=== What the task asks ===
Your answer must hold only the lines below from the line containing "simpl in *." through the line containing "destruct (Hent a1", each reproduced exactly.

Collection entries

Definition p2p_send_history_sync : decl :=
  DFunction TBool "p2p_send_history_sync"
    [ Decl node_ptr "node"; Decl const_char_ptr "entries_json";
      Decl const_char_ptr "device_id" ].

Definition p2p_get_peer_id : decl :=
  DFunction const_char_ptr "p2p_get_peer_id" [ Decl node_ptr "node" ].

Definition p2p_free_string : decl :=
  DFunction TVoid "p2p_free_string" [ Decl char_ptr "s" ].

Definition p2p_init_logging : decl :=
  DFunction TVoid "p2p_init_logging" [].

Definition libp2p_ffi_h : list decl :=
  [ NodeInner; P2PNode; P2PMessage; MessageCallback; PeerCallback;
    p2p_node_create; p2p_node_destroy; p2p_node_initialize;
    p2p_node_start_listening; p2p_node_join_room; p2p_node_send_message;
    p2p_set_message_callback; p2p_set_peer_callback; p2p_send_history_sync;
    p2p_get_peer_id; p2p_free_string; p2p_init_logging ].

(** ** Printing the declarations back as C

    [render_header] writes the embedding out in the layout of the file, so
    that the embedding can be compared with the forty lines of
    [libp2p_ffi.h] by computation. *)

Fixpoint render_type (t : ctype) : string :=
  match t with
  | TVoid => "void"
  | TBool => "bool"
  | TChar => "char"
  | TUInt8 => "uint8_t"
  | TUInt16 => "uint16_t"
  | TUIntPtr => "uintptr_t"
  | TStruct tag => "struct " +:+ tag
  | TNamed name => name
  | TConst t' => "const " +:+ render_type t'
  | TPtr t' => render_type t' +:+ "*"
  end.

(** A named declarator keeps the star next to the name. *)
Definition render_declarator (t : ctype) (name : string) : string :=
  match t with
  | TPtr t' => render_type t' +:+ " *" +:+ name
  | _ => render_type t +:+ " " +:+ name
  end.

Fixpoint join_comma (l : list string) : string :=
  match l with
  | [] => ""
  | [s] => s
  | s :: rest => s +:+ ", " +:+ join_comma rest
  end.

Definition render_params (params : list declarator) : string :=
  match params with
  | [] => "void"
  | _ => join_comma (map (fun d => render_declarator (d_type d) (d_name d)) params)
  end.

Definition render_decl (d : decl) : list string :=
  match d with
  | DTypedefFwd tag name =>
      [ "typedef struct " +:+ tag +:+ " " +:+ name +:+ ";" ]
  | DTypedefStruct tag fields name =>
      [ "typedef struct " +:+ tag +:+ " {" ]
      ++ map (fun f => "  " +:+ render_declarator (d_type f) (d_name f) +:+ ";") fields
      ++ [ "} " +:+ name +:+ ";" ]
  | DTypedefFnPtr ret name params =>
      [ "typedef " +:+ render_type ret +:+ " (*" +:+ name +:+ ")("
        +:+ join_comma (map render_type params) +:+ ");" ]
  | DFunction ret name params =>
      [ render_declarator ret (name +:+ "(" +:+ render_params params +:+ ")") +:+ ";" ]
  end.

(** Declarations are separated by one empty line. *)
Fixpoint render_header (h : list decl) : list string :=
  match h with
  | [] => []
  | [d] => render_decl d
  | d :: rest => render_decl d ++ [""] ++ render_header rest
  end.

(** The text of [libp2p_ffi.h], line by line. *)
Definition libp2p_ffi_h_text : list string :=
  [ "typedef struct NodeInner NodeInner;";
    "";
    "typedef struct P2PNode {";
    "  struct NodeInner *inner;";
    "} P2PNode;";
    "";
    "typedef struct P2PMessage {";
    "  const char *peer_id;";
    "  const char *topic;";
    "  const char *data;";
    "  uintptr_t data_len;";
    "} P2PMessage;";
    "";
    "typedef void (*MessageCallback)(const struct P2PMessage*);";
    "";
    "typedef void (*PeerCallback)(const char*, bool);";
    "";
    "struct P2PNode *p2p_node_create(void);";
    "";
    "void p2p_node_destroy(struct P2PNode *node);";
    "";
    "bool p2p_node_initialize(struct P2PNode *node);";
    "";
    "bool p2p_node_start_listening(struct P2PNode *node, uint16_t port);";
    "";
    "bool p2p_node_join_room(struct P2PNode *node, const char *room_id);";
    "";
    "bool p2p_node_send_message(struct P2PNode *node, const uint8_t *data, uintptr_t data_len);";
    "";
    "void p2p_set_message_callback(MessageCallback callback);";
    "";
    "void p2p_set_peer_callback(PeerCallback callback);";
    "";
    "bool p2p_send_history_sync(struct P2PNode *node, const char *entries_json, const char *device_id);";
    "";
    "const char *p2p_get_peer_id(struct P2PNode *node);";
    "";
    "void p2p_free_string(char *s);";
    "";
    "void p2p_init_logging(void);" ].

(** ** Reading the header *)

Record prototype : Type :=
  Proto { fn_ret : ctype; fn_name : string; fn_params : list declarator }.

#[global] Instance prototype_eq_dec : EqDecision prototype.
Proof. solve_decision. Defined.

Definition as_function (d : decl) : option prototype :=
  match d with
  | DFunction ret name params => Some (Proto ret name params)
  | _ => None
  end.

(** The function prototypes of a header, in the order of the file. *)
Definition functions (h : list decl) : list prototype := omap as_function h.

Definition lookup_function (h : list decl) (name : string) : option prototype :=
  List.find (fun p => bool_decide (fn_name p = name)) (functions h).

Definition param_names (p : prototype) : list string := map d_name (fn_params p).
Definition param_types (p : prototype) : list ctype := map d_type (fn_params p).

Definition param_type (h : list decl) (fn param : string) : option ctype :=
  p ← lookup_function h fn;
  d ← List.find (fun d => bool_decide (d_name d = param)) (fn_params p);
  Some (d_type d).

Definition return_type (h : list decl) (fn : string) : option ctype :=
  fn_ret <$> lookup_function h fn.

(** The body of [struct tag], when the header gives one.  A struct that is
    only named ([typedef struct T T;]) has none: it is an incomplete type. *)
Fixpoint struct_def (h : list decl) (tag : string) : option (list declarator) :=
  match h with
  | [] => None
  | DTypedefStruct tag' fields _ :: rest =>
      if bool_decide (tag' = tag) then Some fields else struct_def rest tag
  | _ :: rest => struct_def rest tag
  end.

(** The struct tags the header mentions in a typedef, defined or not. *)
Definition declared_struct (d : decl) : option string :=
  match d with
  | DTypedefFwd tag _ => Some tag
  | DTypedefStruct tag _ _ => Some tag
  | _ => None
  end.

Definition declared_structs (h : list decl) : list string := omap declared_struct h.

---

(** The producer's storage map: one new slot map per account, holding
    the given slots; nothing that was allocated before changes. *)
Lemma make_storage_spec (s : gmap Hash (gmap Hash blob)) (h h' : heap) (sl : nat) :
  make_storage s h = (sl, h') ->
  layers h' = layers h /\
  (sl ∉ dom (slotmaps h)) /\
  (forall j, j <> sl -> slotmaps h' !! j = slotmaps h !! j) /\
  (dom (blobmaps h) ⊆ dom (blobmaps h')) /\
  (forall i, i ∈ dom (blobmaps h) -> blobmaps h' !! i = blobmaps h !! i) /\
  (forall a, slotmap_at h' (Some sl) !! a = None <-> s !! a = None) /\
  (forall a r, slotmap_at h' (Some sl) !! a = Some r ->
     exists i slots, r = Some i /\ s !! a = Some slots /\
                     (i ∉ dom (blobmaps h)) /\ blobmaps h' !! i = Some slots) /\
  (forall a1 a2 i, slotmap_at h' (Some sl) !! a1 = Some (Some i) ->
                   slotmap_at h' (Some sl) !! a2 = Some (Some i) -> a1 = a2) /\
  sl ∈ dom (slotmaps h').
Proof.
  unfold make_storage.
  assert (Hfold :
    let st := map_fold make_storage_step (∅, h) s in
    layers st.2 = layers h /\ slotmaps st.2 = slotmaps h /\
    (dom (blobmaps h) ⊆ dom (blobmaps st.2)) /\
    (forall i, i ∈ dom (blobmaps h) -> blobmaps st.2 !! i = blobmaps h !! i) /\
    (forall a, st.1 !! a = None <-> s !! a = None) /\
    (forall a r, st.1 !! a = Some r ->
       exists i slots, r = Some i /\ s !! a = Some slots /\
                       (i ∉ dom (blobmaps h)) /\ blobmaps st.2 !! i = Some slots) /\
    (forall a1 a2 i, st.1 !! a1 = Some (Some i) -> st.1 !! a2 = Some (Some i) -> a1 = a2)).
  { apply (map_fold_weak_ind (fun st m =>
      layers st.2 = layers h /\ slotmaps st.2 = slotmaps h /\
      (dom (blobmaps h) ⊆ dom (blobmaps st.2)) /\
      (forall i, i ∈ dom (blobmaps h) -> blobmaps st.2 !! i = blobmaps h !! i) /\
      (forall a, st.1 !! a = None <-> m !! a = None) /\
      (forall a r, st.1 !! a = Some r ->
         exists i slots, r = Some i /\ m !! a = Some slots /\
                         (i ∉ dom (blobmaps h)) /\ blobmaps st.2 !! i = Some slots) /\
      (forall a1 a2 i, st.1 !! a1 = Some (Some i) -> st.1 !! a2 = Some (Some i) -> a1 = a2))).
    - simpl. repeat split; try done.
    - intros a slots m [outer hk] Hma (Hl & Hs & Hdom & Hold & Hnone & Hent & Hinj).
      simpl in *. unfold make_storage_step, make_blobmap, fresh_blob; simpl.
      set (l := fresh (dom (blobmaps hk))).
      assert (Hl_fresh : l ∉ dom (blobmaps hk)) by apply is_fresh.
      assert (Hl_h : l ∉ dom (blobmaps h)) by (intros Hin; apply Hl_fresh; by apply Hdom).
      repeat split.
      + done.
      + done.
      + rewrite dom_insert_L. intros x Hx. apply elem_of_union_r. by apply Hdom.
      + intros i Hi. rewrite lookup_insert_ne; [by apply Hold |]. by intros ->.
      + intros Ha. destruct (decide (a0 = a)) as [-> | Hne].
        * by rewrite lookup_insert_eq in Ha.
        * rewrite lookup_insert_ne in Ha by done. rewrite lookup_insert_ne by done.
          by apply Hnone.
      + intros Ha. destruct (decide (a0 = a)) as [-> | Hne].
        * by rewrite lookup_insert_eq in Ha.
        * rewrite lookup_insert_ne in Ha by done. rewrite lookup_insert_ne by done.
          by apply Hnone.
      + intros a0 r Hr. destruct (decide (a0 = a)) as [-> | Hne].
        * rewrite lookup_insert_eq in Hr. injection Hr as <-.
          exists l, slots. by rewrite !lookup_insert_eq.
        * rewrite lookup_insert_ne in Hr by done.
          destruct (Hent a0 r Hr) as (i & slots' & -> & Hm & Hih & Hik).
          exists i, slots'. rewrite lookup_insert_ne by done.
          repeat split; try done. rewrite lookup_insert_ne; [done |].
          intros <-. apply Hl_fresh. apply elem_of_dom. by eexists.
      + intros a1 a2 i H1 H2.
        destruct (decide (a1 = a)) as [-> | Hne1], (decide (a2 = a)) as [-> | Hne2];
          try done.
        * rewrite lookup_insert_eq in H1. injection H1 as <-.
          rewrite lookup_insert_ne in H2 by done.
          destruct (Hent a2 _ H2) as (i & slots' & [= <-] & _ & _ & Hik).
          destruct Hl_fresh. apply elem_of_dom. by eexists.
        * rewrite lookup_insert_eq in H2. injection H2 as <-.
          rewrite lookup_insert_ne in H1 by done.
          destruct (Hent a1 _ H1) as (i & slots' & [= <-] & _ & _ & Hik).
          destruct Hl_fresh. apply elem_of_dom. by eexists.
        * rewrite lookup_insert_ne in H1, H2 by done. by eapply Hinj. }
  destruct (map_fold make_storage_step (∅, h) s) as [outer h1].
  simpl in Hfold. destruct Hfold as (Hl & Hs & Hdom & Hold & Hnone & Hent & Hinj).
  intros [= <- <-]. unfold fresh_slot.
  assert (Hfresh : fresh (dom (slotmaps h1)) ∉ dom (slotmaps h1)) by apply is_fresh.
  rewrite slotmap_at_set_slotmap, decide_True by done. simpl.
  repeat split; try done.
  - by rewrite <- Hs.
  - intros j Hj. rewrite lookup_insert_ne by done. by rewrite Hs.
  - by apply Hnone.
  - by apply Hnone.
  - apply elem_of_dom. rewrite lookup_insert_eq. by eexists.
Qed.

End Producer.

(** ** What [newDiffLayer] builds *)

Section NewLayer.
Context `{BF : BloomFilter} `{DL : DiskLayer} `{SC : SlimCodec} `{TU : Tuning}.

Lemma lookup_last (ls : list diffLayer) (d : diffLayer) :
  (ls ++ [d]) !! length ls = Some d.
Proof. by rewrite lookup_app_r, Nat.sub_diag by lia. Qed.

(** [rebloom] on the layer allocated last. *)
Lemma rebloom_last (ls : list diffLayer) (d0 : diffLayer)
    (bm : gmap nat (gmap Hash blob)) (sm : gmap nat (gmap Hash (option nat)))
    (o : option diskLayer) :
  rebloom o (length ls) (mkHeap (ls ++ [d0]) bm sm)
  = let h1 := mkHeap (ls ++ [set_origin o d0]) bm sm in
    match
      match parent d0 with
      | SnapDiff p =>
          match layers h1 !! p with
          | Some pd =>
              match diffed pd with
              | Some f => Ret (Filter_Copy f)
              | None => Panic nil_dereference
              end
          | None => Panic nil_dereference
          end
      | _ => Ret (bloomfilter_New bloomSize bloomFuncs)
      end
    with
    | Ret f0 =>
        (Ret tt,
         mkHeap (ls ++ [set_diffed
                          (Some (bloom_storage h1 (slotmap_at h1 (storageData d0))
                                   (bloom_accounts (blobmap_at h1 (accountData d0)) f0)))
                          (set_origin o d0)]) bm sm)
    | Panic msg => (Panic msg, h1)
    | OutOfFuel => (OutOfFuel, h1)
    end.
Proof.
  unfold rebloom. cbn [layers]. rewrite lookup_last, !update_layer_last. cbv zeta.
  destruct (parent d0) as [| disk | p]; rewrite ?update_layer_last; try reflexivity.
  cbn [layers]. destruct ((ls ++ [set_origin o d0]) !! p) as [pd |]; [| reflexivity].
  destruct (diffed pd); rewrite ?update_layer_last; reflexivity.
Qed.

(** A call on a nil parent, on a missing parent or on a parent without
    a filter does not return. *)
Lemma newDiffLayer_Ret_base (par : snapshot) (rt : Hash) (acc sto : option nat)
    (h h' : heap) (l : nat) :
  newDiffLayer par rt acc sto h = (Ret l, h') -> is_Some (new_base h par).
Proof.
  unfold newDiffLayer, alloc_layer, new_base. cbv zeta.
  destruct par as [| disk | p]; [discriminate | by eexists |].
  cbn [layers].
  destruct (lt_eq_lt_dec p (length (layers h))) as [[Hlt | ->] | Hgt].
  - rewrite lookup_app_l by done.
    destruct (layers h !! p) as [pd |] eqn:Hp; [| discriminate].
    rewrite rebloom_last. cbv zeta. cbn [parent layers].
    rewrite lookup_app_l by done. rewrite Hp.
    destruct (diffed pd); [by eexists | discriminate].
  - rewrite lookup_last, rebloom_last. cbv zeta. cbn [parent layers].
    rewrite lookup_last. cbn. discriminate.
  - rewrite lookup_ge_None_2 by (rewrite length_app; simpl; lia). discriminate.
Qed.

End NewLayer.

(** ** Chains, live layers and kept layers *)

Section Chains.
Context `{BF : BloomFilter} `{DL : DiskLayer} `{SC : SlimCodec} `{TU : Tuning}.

=== Task output ===
      simpl in *. unfold make_storage_step, make_blobmap, fresh_blob; simpl.
      set (l := fresh (dom (blobmaps hk))).
      assert (Hl_fresh : l ∉ dom (blobmaps hk)) by apply is_fresh.
      assert (Hl_h : l ∉ dom (blobmaps h)) by (intros Hin; apply Hl_fresh; by apply Hdom).
      repeat split.
      + done.
      + done.
      + rewrite dom_insert_L. intros x Hx. apply elem_of_union_r. by apply Hdom.
      + intros i Hi. rewrite lookup_insert_ne; [by apply Hold |]. by intros ->.
      + intros Ha. destruct (decide (a0 = a)) as [-> | Hne].
        * by rewrite lookup_insert_eq in Ha.
        * rewrite lookup_insert_ne in Ha by done. rewrite lookup_insert_ne by done.
          by apply Hnone.
      + intros Ha. destruct (decide (a0 = a)) as [-> | Hne].
        * by rewrite lookup_insert_eq in Ha.
        * rewrite lookup_insert_ne in Ha by done. rewrite lookup_insert_ne by done.
          by apply Hnone.
      + intros a0 r Hr. destruct (decide (a0 = a)) as [-> | Hne].
        * rewrite lookup_insert_eq in Hr. injection Hr as <-.
          exists l, slots. by rewrite !lookup_insert_eq.
        * rewrite lookup_insert_ne in Hr by done.
          destruct (Hent a0 r Hr) as (i & slots' & -> & Hm & Hih & Hik).
          exists i, slots'. rewrite lookup_insert_ne by done.
          repeat split; try done. rewrite lookup_insert_ne; [done |].
          intros <-. apply Hl_fresh. apply elem_of_dom. by eexists.
      + intros a1 a2 i H1 H2.
        destruct (decide (a1 = a)) as [-> | Hne1], (decide (a2 = a)) as [-> | Hne2];
          try done.
        * rewrite lookup_insert_eq in H1. injection H1 as <-.
          rewrite lookup_insert_ne in H2 by done.
          destruct (Hent a2 _ H2) as (i & slots' & [= <-] & _ & _ & Hik).
          destruct Hl_fresh. apply elem_of_dom. by eexists.
        * rewrite lookup_insert_eq in H2. injection H2 as <-.
          rewrite lookup_insert_ne in H1 by done.
          destruct (Hent a1 _ H1) as (i & slots' & [= <-] & _ & _ & Hik).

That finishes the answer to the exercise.